If you had wanted to go by land to the newly-founded hamlet of Hazelton on the Skeena River in 1871 (or anywhere in the Cariboo), you might have been interested in this advertisement in the Victoria Daily Colonist of March 12, 1871. For the Yale to Soda Creek part of your journey, you would, this advertisement promised, be able travel in comfort by road steamer and go then the rest of the way by horse. It looked so easy, so comfortable.

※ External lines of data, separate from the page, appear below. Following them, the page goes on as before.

(* ===== verification/Fold.v ===== *)
(** * Fold: from a regex to its trigram query

    Models [crates/ferret-verify/src/trigram/fold.rs] and the derivation of
    [GrepFlags::compile] ([trigram.rs]): Cox's five facts over folded byte
    strings, derived node by node from a regex and simplified under limits.

    The regex is the [regex-syntax] crate's [Hir], an interface here: the
    class [Hir] is its [kind], and [HirLaws] what that crate documents of the
    byte strings a node matches.  [Strings] is a [BTreeSet], whose order the
    fold never reads: every set ends in [or], which sorts.

    [None] is a panic or the end of the fuel. *)
From S2P Require Import Prelude Bytes Trigrams.

(** ** The regex *)

(** [regex_syntax::hir::Class]: ranges of bytes, or of scalar values. *)
Inductive Class_ :=
| CBytes (ranges : list (u8 * u8))
| CUnicode (ranges : list (u32 * u32)).

(** [HirKind]; an assertion's kind is not read. *)
Inductive HirKind (H : Type) :=
| HEmpty
| HLiteral (literal : bytes)
| HClass (class : Class_)
| HLook
| HRepetition (min : u32) (max : option u32) (sub : H)
| HCapture (sub : H)
| HConcat (parts : list H)
| HAlternation (parts : list H).
Arguments HEmpty {H}.
Arguments HLiteral {H} literal.
Arguments HClass {H} class.
Arguments HLook {H}.
Arguments HRepetition {H} min max sub.
Arguments HCapture {H} sub.
Arguments HConcat {H} parts.
Arguments HAlternation {H} parts.

Class Hir (H : Type) := hir_kind : H -> HirKind H.

(** What a class matches: one byte, or one scalar's encoding. *)
Definition class_matches (class : Class_) (w : bytes) : Prop :=
  match class with
  | CBytes ranges => exists r b, r ∈ ranges /\ (r.1 <= b <= r.2)%N /\ w = [b]
  | CUnicode ranges => exists r c, r ∈ ranges /\ (r.1 <= c <= r.2)%N /\ scalar c = true /\ w = encode_utf8 c
  end.

(** The byte strings a node of a kind may match, from those of its parts. *)
Definition kind_matches {H} (lang : H -> bytes -> Prop) (k : HirKind H) (w : bytes) : Prop :=
  match k with
  | HEmpty | HLook => w = []
  | HLiteral literal => w = literal
  | HClass class => class_matches class w
  | HRepetition min max sub =>
      exists ws, w = concat ws /\ Forall (lang sub) ws /\ (min <= N.of_nat (length ws))%N /\
        match max with Some m => (N.of_nat (length ws) <= m)%N | None => True end
  | HCapture sub => lang sub w
  | HConcat parts => exists ws, w = concat ws /\ Forall2 lang parts ws
  | HAlternation parts => exists part, part ∈ parts /\ lang part w
  end.

Definition parts_of {H} (k : HirKind H) : list H :=
  match k with
  | HRepetition _ _ sub | HCapture sub => [sub]
  | HConcat parts | HAlternation parts => parts
  | _ => []
  end.

Class HirLaws (H : Type) `{Hir H} := {
  lang : H -> bytes -> Prop;
  hir_size : H -> nat;
  lang_kind h w : lang h w -> kind_matches lang (hir_kind h) w;
  part_size h part : part ∈ parts_of (hir_kind h) -> hir_size part < hir_size h
}.

(** ** Limits and facts *)

(** [Limits]; [keys] can be [usize::MAX]. *)
Record Limits := mkLimits {
  l_class : nat; l_exact : nat; l_exact_len : nat; l_set : nat; l_keys : N; l_edge_len : nat
}.
Definition LIMITS : Limits := mkLimits 4 7 4 20 64 2.

(** [Trims], counters of what the limits discarded. *)
Record Trims := mkTrims { tr_class : u32; tr_exact : u32; tr_set : u32; tr_keys : u32 }.
Definition no_trims : Trims := mkTrims 0 0 0 0.
Definition bump (n by_ : u32) : u32 := ((n + by_) mod 2 ^ 32)%N.
Definition trim_class (t : Trims) : Trims := mkTrims (bump (tr_class t) 1) (tr_exact t) (tr_set t) (tr_keys t).
Definition trim_exact (t : Trims) : Trims := mkTrims (tr_class t) (bump (tr_exact t) 1) (tr_set t) (tr_keys t).
Definition trim_set (t : Trims) : Trims := mkTrims (tr_class t) (tr_exact t) (bump (tr_set t) 1) (tr_keys t).
Definition trim_keys (t : Trims) (n : u32) : Trims :=
  mkTrims (tr_class t) (tr_exact t) (tr_set t) (bump (tr_keys t) n).

Abbreviation Strings := (gset (list N)).

Definition set_len (s : Strings) : nat := length (elements s).
Definition longest (s : Strings) : nat := foldr Nat.max 0 (length <$> elements s).
(** [min().unwrap_or(0)]. *)
Definition shortest (s : Strings) : nat :=
  match length <$> elements s with [] => 0 | n :: l => foldr Nat.min n l end.

(** [s.iter().map(f).collect()]. *)
Definition map_strings (f : bytes -> bytes) (s : Strings) : Strings := list_to_set (f <$> elements s).

Definition first_edge (s : bytes) (n : nat) : bytes := take (length s `min` n) s.
Definition last_edge (s : bytes) (n : nat) : bytes := drop (length s - n) s.

(** [product]. *)
Definition product (l r : Strings) : Strings :=
  list_to_set (concat ((fun x => (fun y => x ++ y) <$> elements r) <$> elements l)).

(** [&s[..s.len() - 1]] and [&s[1..]]. *)
Definition cut_last (s : bytes) : option bytes := match s with [] => None | _ => Some (take (length s - 1) s) end.
Definition cut_first (s : bytes) : option bytes := match s with [] => None | _ :: s => Some s end.
(** [starts_with] and [ends_with]. *)
Definition covers_start (s t : bytes) : bool := bool_decide (t `prefix_of` s).
Definition covers_end (s t : bytes) : bool := bool_decide (t `suffix_of` s).

(** [shorten]: one turn, and the loop. *)
Definition cut_longest (cut : bytes -> option bytes) (s : Strings) : option Strings :=
  list_to_set <$> try_map (fun x => if length x =? longest s then cut x else Some x) (elements s).
Definition uncovered (covers : bytes -> bytes -> bool) (s : Strings) : Strings :=
  list_to_set (base.filter (fun x => negb (existsb (fun t => (length t <? length x) && covers x t) (elements s)) = true) (elements s)).
Fixpoint shorten_loop (fuel : nat) (s : Strings) (max : nat) (cut : bytes -> option bytes)
    (covers : bytes -> bytes -> bool) : option Strings :=
  match fuel with
  | 0 => None
  | S fuel =>
      if max <? set_len s then
        s ← cut_longest cut s;
        shorten_loop fuel (uncovered covers s) max cut covers
      else Some s
  end.
Definition shorten (s : Strings) (max : nat) (cut : bytes -> option bytes) (covers : bytes -> bytes -> bool)
    : option Strings :=
  shorten_loop (S (longest s)) s max cut covers.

Francis J. Barnard, the business man and later member of Parliament, had bought six of the new road steamers that Robert Thomson of Edinburgh had invented in 1869. These road steamers were a great improvement because they had rubber tires, making for a more comfortable ride. The tires were “soft-vulcanized rubber, twelve inches in width and five inches in thickness” with a chain of steel over it.
The new means of transport was debated in the BC Legislature and most people thought they were a sign of progress. The benefits would undeniably be huge, including the ability to carry huge weights of freight, for a very low cost in only eight days. Trials in Yale on April 19 proved its worth to the entire satisfaction of the owners. Hopes were high. They started to operate the service some days later.
On May 5, 1871, however, the company announced “that there will be a temporary interruption to the road steamer enterprise in the upper country. It was found that the links holding the steel shoes which form the flexible or outer tires, being made of malleable cast iron, will not answer on the rocky roads of the Colony.”
Alas, the truth was that in actual operation on rough BC trails, they broke down. They were soon removed from the highways and byways (actually more like trails and rugged wagon roads) and one was put into operation in a logging operation on English Bay in Vancouver. Four were sent back to Scotland.
Hazelton would have to wait for another forty years for horseless vehicles to arrive.